(* ===== verification/Api.v ===== *)
(** * The HTTP interface: [src/src/api/*.rs], the [handler.rs] and the routers of
      the services, and the table of routes of [src/src/main.rs]

    A handler takes what axum extracted from the request and returns a value
    to be sent as JSON, or a status and a text.  The extractors with their
    rejections, the JSON texts and the matching of paths are parameters; the
    tables of routes are data, as the source builds them. *)
From Stdlib Require Import Ascii.
From stdpp Require Import gmap.
From S2P Require Import Prelude Monad Float64 Model Ledger Balances Fees Solvers Settlement Storage Markets.
From S2P Require Import Oracle Risk Auction Intents Bytes Text Strings Twap Chain Wallet.
From S2P Require Import Access Http Rbac ApiKeys Jwt JwtCorrect Users Guards.
Open Scope Z_scope.

(** ** [api/intents.rs] *)
Module IntentsApi.
Record CreateIntentRequest := mkCreateIntent {
  ci_user_id : string; ci_account_id : Uuid; ci_token_in : string; ci_token_out : string;
  ci_amount_in : Z; ci_min_amount_out : Z; ci_deadline : Z;
}.
Record AmendIntentRequest := mkAmendIntent {
  am_account_id : Uuid; am_amount_in : option Z; am_min_amount_out : option Z; am_limit_price : option Z;
}.

Section handlers.
(** [impl Display for redis::RedisError] *)
Context `{SqlxDisplay, F64Display} (redis_text : RedisError → string) (config : Settings) (has_cache : bool).

(** [impl Display for IntentError] *)
Definition intent_error_text (e : Intents.IntentError) : string :=
  match e with
  | Intents.InsufficientBalance => "Insufficient balance"
  | InvalidAsset a => "Invalid asset: " +:+ a
  | IntentNotFound => "Intent not found"
  | NotAmendable s => "Intent cannot be amended: " +:+ s
  | RedisFailed e => "Redis error: " +:+ redis_text e
  | Intents.RiskRejected e => "Risk rejected: " +:+ e
  | BalanceFailed e => "Balance error: " +:+ e
  | StorageError e => "Storage error: " +:+ e
  end.
Definition map_error (e : Intents.IntentError) : Z * string :=
  (match e with
   | Intents.InsufficientBalance => BAD_REQUEST
   | InvalidAsset _ => UNPROCESSABLE_ENTITY
   | RiskRejected _ => FORBIDDEN
   | IntentNotFound => NOT_FOUND
   | NotAmendable _ => CONFLICT
   | StorageError _ | RedisFailed _ | BalanceFailed _ => INTERNAL_SERVER_ERROR
   end, intent_error_text e).

Definition create_intent (req : CreateIntentRequest) : M CoreDb (Z * Intent) (Z * string) :=
  let* intent := map_err map_error
    (IntentService.create_intent config has_cache (ci_user_id req) (ci_account_id req) (ci_token_in req)
       (ci_token_out req) (ci_amount_in req) (ci_min_amount_out req) (ci_deadline req)) in
  ret (CREATED, intent).
Definition amend_intent (id : Uuid) (req : AmendIntentRequest) : M CoreDb Intent (Z * string) :=
  map_err map_error
    (IntentService.amend_intent id (am_account_id req) (am_amount_in req) (am_min_amount_out req)
       (am_limit_price req)).
(** The services behind these two pass the call on to the storage. *)
Definition list_intents : M CoreDb (list Intent) (Z * string) := Storage.list_intents.
Definition get_intent (id : Uuid) : M CoreDb Intent Z :=
  let* o := Storage.get_intent id in
  of_option NOT_FOUND o.
End handlers.
End IntentsApi.

(** ** [api/bids.rs] and [api/orderbook.rs] *)
Module BidsApi.
Record SubmitBidRequest := mkSubmitBid {
  sb_intent_id : Uuid; sb_solver_id : string; sb_amount_out : Z; sb_fee : Z;
}.

Section handlers.
Context `{F64Display} (redis_text : RedisError → string) (config : Settings) (has_cache : bool).

(** [impl Display for BidError] *)
Definition bid_error_text (e : BidError) : string :=
  match e with
  | BidRedisError e => "Redis error: " +:+ redis_text e
  | BidRiskRejected e => "Bid rejected: " +:+ e
  | BidIntentNotFound => "Intent not found"
  end.
Definition map_error (e : BidError) : Z * string :=
  match e with
  | BidRiskRejected _ => (FORBIDDEN, bid_error_text e)
  | BidIntentNotFound => (NOT_FOUND, bid_error_text e)
  | BidRedisError _ => (INTERNAL_SERVER_ERROR, bid_error_text e)
  end.

Definition submit_bid (req : SubmitBidRequest) : M CoreDb (Z * SolverBid) (Z * string) :=
  let* bid := map_err map_error
    (BidService.submit_bid config has_cache (sb_intent_id req) (sb_solver_id req) (sb_amount_out req)
       (sb_fee req)) in
  ret (CREATED, bid).
Definition get_orderbook (intent_id : Uuid) : M CoreDb (list SolverBid) (Z * string) :=
  BidService.build_orderbook intent_id.
End handlers.
End BidsApi.

(** ** [balances/handler.rs] *)
Module BalancesApi.
Record DepositRequest := mkDeposit { dp_account_id : Uuid; dp_asset : Asset; dp_amount : Z }.
Record WithdrawRequest := mkWithdraw { wd_account_id : Uuid; wd_asset : Asset; wd_amount : Z }.

Section handlers.
Context `{SqlxDisplay} (has_cache : bool).

(** [impl Display for LedgerError] and [impl Display for BalanceError] *)
Definition ledger_error_text (e : LedgerService.LedgerError) : string :=
  match e with LedgerService.DbError e => "Database error: " +:+ sqlx_text e end.
Definition balance_error_text (e : Balances.BalanceError) : string :=
  match e with
  | Balances.InsufficientBalance => "Insufficient available balance"
  | Balances.InsufficientLockedBalance => "Insufficient locked balance"
  | Balances.InvalidAmount => "Amount must be positive"
  | Balances.DbError e => "Database error: " +:+ sqlx_text e
  | Balances.LedgerError e => "Ledger error: " +:+ ledger_error_text e
  end.
Definition map_error (e : Balances.BalanceError) : Z * string :=
  match e with
  | Balances.InsufficientBalance | Balances.InsufficientLockedBalance => (BAD_REQUEST, balance_error_text e)
  | Balances.InvalidAmount => (UNPROCESSABLE_ENTITY, balance_error_text e)
  | Balances.DbError _ | Balances.LedgerError _ => (INTERNAL_SERVER_ERROR, balance_error_text e)
  end.

Definition deposit (req : DepositRequest) : M CoreDb Balance (Z * string) :=
  map_err map_error (BalanceService.deposit has_cache (dp_account_id req) (dp_asset req) (dp_amount req)).
Definition withdraw (req : WithdrawRequest) : M CoreDb Balance (Z * string) :=
  map_err map_error (BalanceService.withdraw has_cache (wd_account_id req) (wd_asset req) (wd_amount req)).
Definition get_balances (account_id : Uuid) : M CoreDb (list Balance) (Z * string) :=
  map_err map_error (BalanceService.get_balances has_cache account_id).
End handlers.
End BalancesApi.

(** ** [ledger/handler.rs] *)
Module LedgerApi.
Record LedgerBalance := mkLedgerBalance { lb_account_id : Uuid; lb_asset : Asset; lb_net_balance : Z }.

Section handlers.
Context `{SqlxDisplay, NumericDecode}.
Definition internal (e : LedgerService.LedgerError) : Z * string :=
  (INTERNAL_SERVER_ERROR, BalancesApi.ledger_error_text e).
Definition get_entries (account_id : Uuid) : M CoreDb (list LedgerEntry) (Z * string) :=
  map_err internal (LedgerService.get_entries account_id).
Definition get_entries_by_reference (reference_id : Uuid) : M CoreDb (list LedgerEntry) (Z * string) :=
  map_err internal (LedgerService.get_entries_by_reference reference_id).
Definition get_balance (account_id : Uuid) (asset : Asset) : M CoreDb LedgerBalance (Z * string) :=
  let* net_balance := map_err internal (LedgerService.get_balance account_id asset) in
  ret (mkLedgerBalance account_id asset net_balance).
End handlers.
End LedgerApi.

(** ** [markets/handler.rs] *)
Module MarketsApi.
Section handlers.
Context `{SqlxDisplay} (has_cache : bool).

(** [impl Display for MarketError] *)
Definition market_error_text (e : MarketError) : string :=
  match e with
  | MarketNotFound => "Market not found"
  | MarketDbError e => "Database error: " +:+ sqlx_text e
  end.
Definition map_error (e : MarketError) : Z * string :=
  match e with
  | MarketNotFound => (NOT_FOUND, market_error_text e)
  | MarketDbError _ => (INTERNAL_SERVER_ERROR, market_error_text e)
  end.

Definition create_market (req : CreateMarketRequest) : M CoreDb (Z * MarketRow) (Z * string) :=
  let* m := map_err map_error (MarketService.create_market has_cache req) in
  ret (CREATED, m).
Definition get_market (market_id : Uuid) : M CoreDb MarketRow (Z * string) :=
  map_err map_error (MarketService.get_market has_cache market_id).
Definition list_markets : M CoreDb (list MarketRow) (Z * string) :=
  map_err map_error (MarketService.list_markets has_cache).
End handlers.
End MarketsApi.

(** ** [settlement/handler.rs] *)
Module SettlementApi.
Record SettleIntentRequest := mkSettleIntent {
  si_buyer_account_id : Uuid; si_seller_account_id : Uuid; si_asset_in : string; si_asset_out : string;
  si_fee_rate : f64;
}.
Record SettleIntentResponse := mkSettleIntentResponse { sr_intent_id : Uuid; sr_status : string }.

Section handlers.
Context `{UuidText, NumericDecode, SqlxDisplay}.
(** [str::to_uppercase] beyond ASCII *)
Context (unicode_to_uppercase : string → string).

Definition map_error (e : Settlement.SettlementError) : Z * string :=
  match e with
  | Settlement.TradeNotFound | Settlement.FillNotFound => (NOT_FOUND, error_text e)
  | Settlement.AlreadySettled => (CONFLICT, error_text e)
  | Settlement.InsufficientBalance => (BAD_REQUEST, error_text e)
  | Settlement.UnsupportedChain _ => (BAD_REQUEST, error_text e)
  | Settlement.FeeError _ | Settlement.ChainError _ | Settlement.DbError _ =>
      (INTERNAL_SERVER_ERROR, error_text e)
  end.

Definition uppercase (s : string) : string := if is_ascii s then Engine.upper s else unicode_to_uppercase s.
Definition parse_asset (s : string) : result Asset string :=
  let other := uppercase s in
  if String.eqb other "USDC" then Ok USDC
  else if String.eqb other "ETH" then Ok ETH
  else if String.eqb other "BTC" then Ok BTC
  else if String.eqb other "SOL" then Ok SOL
  else Err ("Unknown asset: " +:+ other)%string.
Definition asset_of (s : string) : M CoreDb Asset (Z * string) :=
  match parse_asset s with Ok a => ret a | Err e => throw (BAD_REQUEST, e) end.

Definition create_trade (req : Engine.CreateTradeRequest) : M CoreDb (Z * Trade) (Z * string) :=
  let* t := map_err map_error (Engine.create_trade req) in
  ret (CREATED, t).
Definition settle_trade (trade_id : Uuid) : M CoreDb Trade (Z * string) :=
  map_err map_error (Engine.settle_trade trade_id).
Definition settle_intent (latency_ms : Z) (intent_id : Uuid) (req : SettleIntentRequest)
  : M CoreDb SettleIntentResponse (Z * string) :=
  let* asset_in := asset_of (si_asset_in req) in
  let* asset_out := asset_of (si_asset_out req) in
  let* status := map_err map_error
    (Engine.settle_intent_fills latency_ms intent_id (si_buyer_account_id req) (si_seller_account_id req)
       asset_in asset_out (si_fee_rate req)) in
  ret (mkSettleIntentResponse intent_id (Worker.status_text status)).
Definition get_trade (trade_id : Uuid) : M CoreDb Trade (Z * string) :=
  let* o := map_err map_error (Engine.get_trade trade_id) in
  of_option (NOT_FOUND, "Trade not found"%string) o.
End handlers.
End SettlementApi.

(** ** [solver_reputation/handler.rs] *)
Module SolversApi.
Record RegisterSolverRequest := mkRegisterSolver {
  rg_name : string; rg_email : option string; rg_webhook_url : option string;
}.
Record RegisterSolverResponse := mkRegistered { rd_solver_id : Uuid; rd_api_key : string; rd_name : string }.
Record UpdateSolverRequest := mkUpdateSolver {
  us_name : option string; us_email : option string; us_webhook_url : option string;
}.
Definition default_limit : Z := 10.

Section handlers.
Context `{SqlxDisplay, SolverReputationService.Libm} (has_cache : bool).

(** [impl Display for SolverError] *)
Definition solver_error_text (e : SolverReputationService.SolverError) : string :=
  match e with
  | SolverReputationService.NotFound => "Solver not found"
  | SolverReputationService.NameTaken => "Solver name already taken"
  | SolverReputationService.DbError e => "Database error: " +:+ sqlx_text e
  end.
Definition map_error (e : SolverReputationService.SolverError) : Z * string :=
  match e with
  | SolverReputationService.NotFound => (NOT_FOUND, solver_error_text e)
  | SolverReputationService.NameTaken => (CONFLICT, solver_error_text e)
  | SolverReputationService.DbError _ => (INTERNAL_SERVER_ERROR, solver_error_text e)
  end.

+--

__WHAT IS REQUIRED__.
From the line holding "IntentNotFound => NOT_FOUND" to the line holding "Definition create_intent (req", inclusive, restate each line above exactly as written.

__RESULT__.
   | IntentNotFound => NOT_FOUND
   | NotAmendable _ => CONFLICT
   | StorageError _ | RedisFailed _ | BalanceFailed _ => INTERNAL_SERVER_ERROR
   end, intent_error_text e).

Definition create_intent (req : CreateIntentRequest) : M CoreDb (Z * Intent) (Z * string) :=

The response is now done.